Shelter animals are also entitled to good care

The problem

Many of our companion animals spend a serious part of their lives in animal rescue centres or shelters. Life in one of these shelters is barely ever pleasant for the animal. Like you can imagine the stress of the new surroundings, with all of its unfamiliar scents, noises and people can all affect an animals immune system, and under these stressful conditions, dogs, cats, rabbits and guinea pigs are more likely to become infected with diseases that are already more common in shelters. Diseases such as cat flu or ringworm present few serious problems for our own pets, but they can be deadly for animals living in shelters.

Shelter medicine is the veterinary discipline that focuses on keeping animals in shelters healthy (according to Dutch law, shelters are ‘commercial animal holders’, no matter how many volunteers keep them running!), and working to relocate animals as quickly as possible in order to keep the time each animal spends at a shelter as short as possible. The best thing we can do for the health and welfare of our companion animals is to help them find a home of their own as fast as we can. 

What we want to do 

The new field of Shelter Medicine was first taught to students at the Faculty of Veterinary Medicine in 2012. Our colleagues who graduated before then may not have become acquainted with the approaches common in this discipline. In the meantime, all sorts of new research has being conducted in the rapidly developing field, which could dramatically change many of the widely-held insights in the animal rescue community:

What does it mean for the capacity of an animal rescue organisation if it is determined by the care that can be provided (such as 30 minutes of individual attention for each animal per day), instead of the number of kennels or the number of animals offered?

Can the key figures for animal shelters help us to measure the effects of interventions at the veterinary and operations levels in these kinds of companies?

What effect would it have on the large numbers of stray cats if we were to neuter all of the kittens in shelters at a young age?
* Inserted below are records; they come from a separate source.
Lemma stored_later p t : p + Microsecond <= t -> stored p < stored t.
Proof.
  intros L. pose proof (stored_mono _ _ L) as M. rewrite stored_shift in M by apply Z.divide_refl.
  unfold Microsecond in M. lia.
Qed.

Lemma stored_midnight p t : whole_opt (Some p) -> p < midnight local t -> stored p < stored (midnight local t).
Proof.
  intros Wp L. rewrite (stored_exact p) by (by apply Wp). rewrite stored_exact; [done|].
  eapply Z.divide_trans; [|apply midnight_whole]. by exists 1000000.
Qed.

Lemma resetIfDue_polite win expected next sub b :
  (forall p t, expected = Some p -> next = Some t -> stored p < stored t) ->
  issues fits polite (resetIfDue win expected next sub b).
Proof.
  intros L. unfold resetIfDue. destruct next as [t|]; [|done]. apply issues_try; [|done].
  assert (X : issues fits polite (resetUsageIfCurrent win (sub_ID sub) expected t)).
  { apply issues_bind.
    - apply issues_query. destruct expected as [p|]; cbn; [by apply L|done].
    - intros n. unfold translateConditionalWindowReset. behaved. }
  by destruct win.
Qed.

Lemma automatic_polite s win period now b :
  Microsecond <= period < max_int64 ->
  forall start, issues fits polite
    (resetIfDue win start (automaticWindowStartAt local s start period now) s b).
Proof.
  intros Pp start. apply resetIfDue_polite. intros p t -> E. apply stored_later.
  apply automaticWindow_later in E; unfold Microsecond in *; lia.
Qed.

Lemma Week_range : Microsecond <= Week < max_int64.
Proof. split; [vm_compute; discriminate|reflexivity]. Qed.
Lemma Month_range : Microsecond <= Month < max_int64.
Proof. split; [vm_compute; discriminate|reflexivity]. Qed.

Lemma CheckAndResetWindows_polite sub : sound sub -> issues fits polite (CheckAndResetWindows local sub).
Proof.
  intros (Sd & _ & _). apply issues_now; [done|]. intros now. cbv zeta. apply issues_try; [|intros d].
  - apply resetIfDue_polite. intros p t E1 E2. destruct (HasOneTimeDailyQuota local sub); [done|].
    rewrite E1 in E2. apply automaticDaily_later in E2 as [-> L]. rewrite E1 in Sd. apply stored_midnight; [done|apply L].
  - apply issues_try; [apply automatic_polite, Week_range|intros w].
    apply issues_try; [apply automatic_polite, Month_range|intros m].
    unfold invalidate. behaved.
Qed.

Lemma maintenance_polite sub : sound sub -> issues fits polite (doWindowMaintenance local sub).
Proof.
  intros S. unfold doWindowMaintenance. apply issues_bind; [|intros _].
  - unfold CheckAndActivateWindow, checkAndActivateWindowAt, ActivateWindows, translateConditionalWindowReset. behaved.
  - apply issues_bind; [by apply CheckAndResetWindows_polite|intros _]. behaved.
Qed.

Lemma correctUsage_sound sub now : sound sub -> sound (correctUsage local sub now).
Proof. intros S. unfold correctUsage. repeat case_match; done. Qed.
Would specialist care for the large group of shelter dogs with behavioural problems, which occupy the shelter’s capacity for a longer period, be a more reasonable approach than the current method in which every shelter accepts its own ‘long-time residents’? 

The end result

Our goal is to develop a series of continuing education classes for our veterinary colleagues and to share this new information with one another at Shelter Medicine intervision meetings. We can only take our role as shelter veterinarians seriously if we have more knowledge about the commercial keeping of companion animals, allowing us to utilise our veterinary instruments more effectively so that companion animals can stay healthy and find a new home more quickly.




Who I am

I am Dr. Ruth van der Leij. I earned a degree in Biology from the University of Groningen in 1988, and then I spent 12 years working at a variety of Dutch and American animal protection organisations. The transition to the veterinary world presented a new challenge. Since I completed my veterinary studies in 2007, I have worked as a practicing veterinarian, but I continued to devote one day per week to my original calling at the Department of Animals in Science and Society in Utrecht.

What I do

In 2009, I decided to continue my education with a degree in Shelter Medicine at the Department of Clinical Health of Companion Animals. Since then, I have worked to continue the development of Shelter Medicine, the branch of veterinary medicine that focuses on companion animals kept in large groups. This can include breeders and kennels, but mainly involves animals living in rescue centres. Each year, around 115 animal rescue centres in the Netherlands take in thousands of dogs, cats and other animals. This form of animal care requires its own unique approach, so Shelter Medicine mainly focuses on preventing disease.

Disease prevention requires an evaluation of factors such as the infection burden (diseases and transmission routes, the proper use of quarantine and sickbays), the effectiveness of preventive measures (use of vaccines in various care situations, hygiene protocols and work procedures for personnel), the animals’ resistance (reducing stress by addressing the accommodations, getting animals through the shelter faster, all-in all-out system), with the goal of reducing the number of animals in the shelter and keeping those that come in healthy so that they can be relocated sooner.

In 2013, I received the 2012 Moyra Stava-Morena award for initiating and developing the field of Shelter Medicine. That was a great honour!